“There can be no doubt that the time has come for action and investment from government to make our roads safer for the cyclists of South Africa,” says Steve Hayward, chairman of Pedal Power Association, South Africa’s largest cycling association with more than 15 000 members.

It is common knowledge that the number of cyclists and motorists on the roads are increasing each year. “Without a positive intervention from Government, we are going to be seeing more of these unfortunate incidents. Cyclists will be maimed and killed whilst motorists will start going to jail. Representing the broader cycling community – commuters as well as recreational and competitive cyclists - we as PPA challenge the authorities to do more in the protection of the cycling community. This starts in checking the competency of the motorist at a testing level, as well as providing more space for cyclists at a road planning level” says Hayward.

The PPA hears from cyclists across the country who says they feel unsafe on the roads due to poorly designed roads, aggressive driving and the lack of signage as well as not enough safe cycling lanes. “To date no motorists responsible for the death of cyclists have received a meaningful sentence, some even getting off scot-free,” explains Hayward. “There is obviously something wrong with our legal justice system and PPA is not going to sit and watch as criminals get away with murder. If this case has merit, PPA will take the necessary action. As in other cases currently underway, PPA will appoint attorneys/advocates to assist the families,” says Hayward.

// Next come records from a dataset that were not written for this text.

(** * EasyYoutube: a shallow embedding of the recorder front end

    The repository is a browser application (TypeScript / React).  This file
    embeds the pure helpers and the component state machines that the
    specification talks about, and states the properties of the
    specification over them.

    Conventions of the embedding:
    - a JavaScript string is a [string] of 8-bit code units;
    - an integer-valued JavaScript number is an [N] or a [Z]; the model is
      exact for the safe integers (below 2^53), which is where counters
      such as a recording duration or an HTTP status live;
    - where the code divides, or adds fractions, a JavaScript number is a
      binary64 [float] with the operations of IEEE 754: the seconds given
      to [formatTime], the pixel positions of the teleprompter;
    - host calls (getUserMedia, fetch, MediaRecorder, the clock, the DOM
      layout) are inputs of the embedded functions: each function takes the
      outcome of the host calls it makes and returns what it computes from
      them;
    - a React state cell is a record field, a setter call is a record
      update, a [window] global is a field of a record of globals. *)

From Stdlib Require Import ZArith NArith Floats.
From Stdlib Require Import Ascii String DecimalString DecimalN.
From stdpp Require Import base option list gmap strings.

Local Open Scope string_scope.

(** A decimal literal such as [0.1] is read as the double nearest to it,
    as JavaScript reads it. *)
Set Warnings "-inexact-float".

(* ===================================================================== *)
(** * Part I: definitions                                                 *)
(* ===================================================================== *)

(** ** JavaScript values and string methods used by the sources *)

Module JS.

(** The values that reach the embedded code through [any]: fields of a
    parsed JSON body, the [message] of a caught value.  An object or an
    array is kept with the string that ToString gives for it. *)
Inductive Value :=
| Undefined
| Null
| Bool (b : bool)
| Number (z : Z)
| Str (s : string)
| Obj (rendering : string).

According to Hayward, government must work simultaneously on two fronts: To reduce the overall number of casualties while increasing the total number of cyclists on the road.

“Making cycling safer for people of all ages requires us to think about the kind of communities we want to live in,” explains Hayward. “We must accept that cycling is a valid form of transport. In too many cases cycling is treated as an optional extra to be added where there is enough ‘spare space’, and in so doing have failed to protect cyclists,” Hayward explains.

Road infrastructure projects should also consider the safety of cyclists from the earliest stage of planning and development. Beyond infrastructure, authorities should use all the tools at their disposal to promote the safer sharing of the road between drivers and cyclists. “The PPA wishes to encourage local government to consider introducing traffic-calming measures in high-risk areas, to improve the safety of all road users,” says Hayward.

“Starting from the principle that every driver and cyclist should obey the law and treat each other with respect, we suggest that no driver should in future receive a licence without demonstrating a level of respect for more vulnerable road users, including pedestrians,” says Hayward. “The PPA also calls for drivers to be assessed more closely to check their approach to sharing the road with cyclists as well as other road users. Cycle training should also be made available for cyclists of all ages,” Hayward concludes.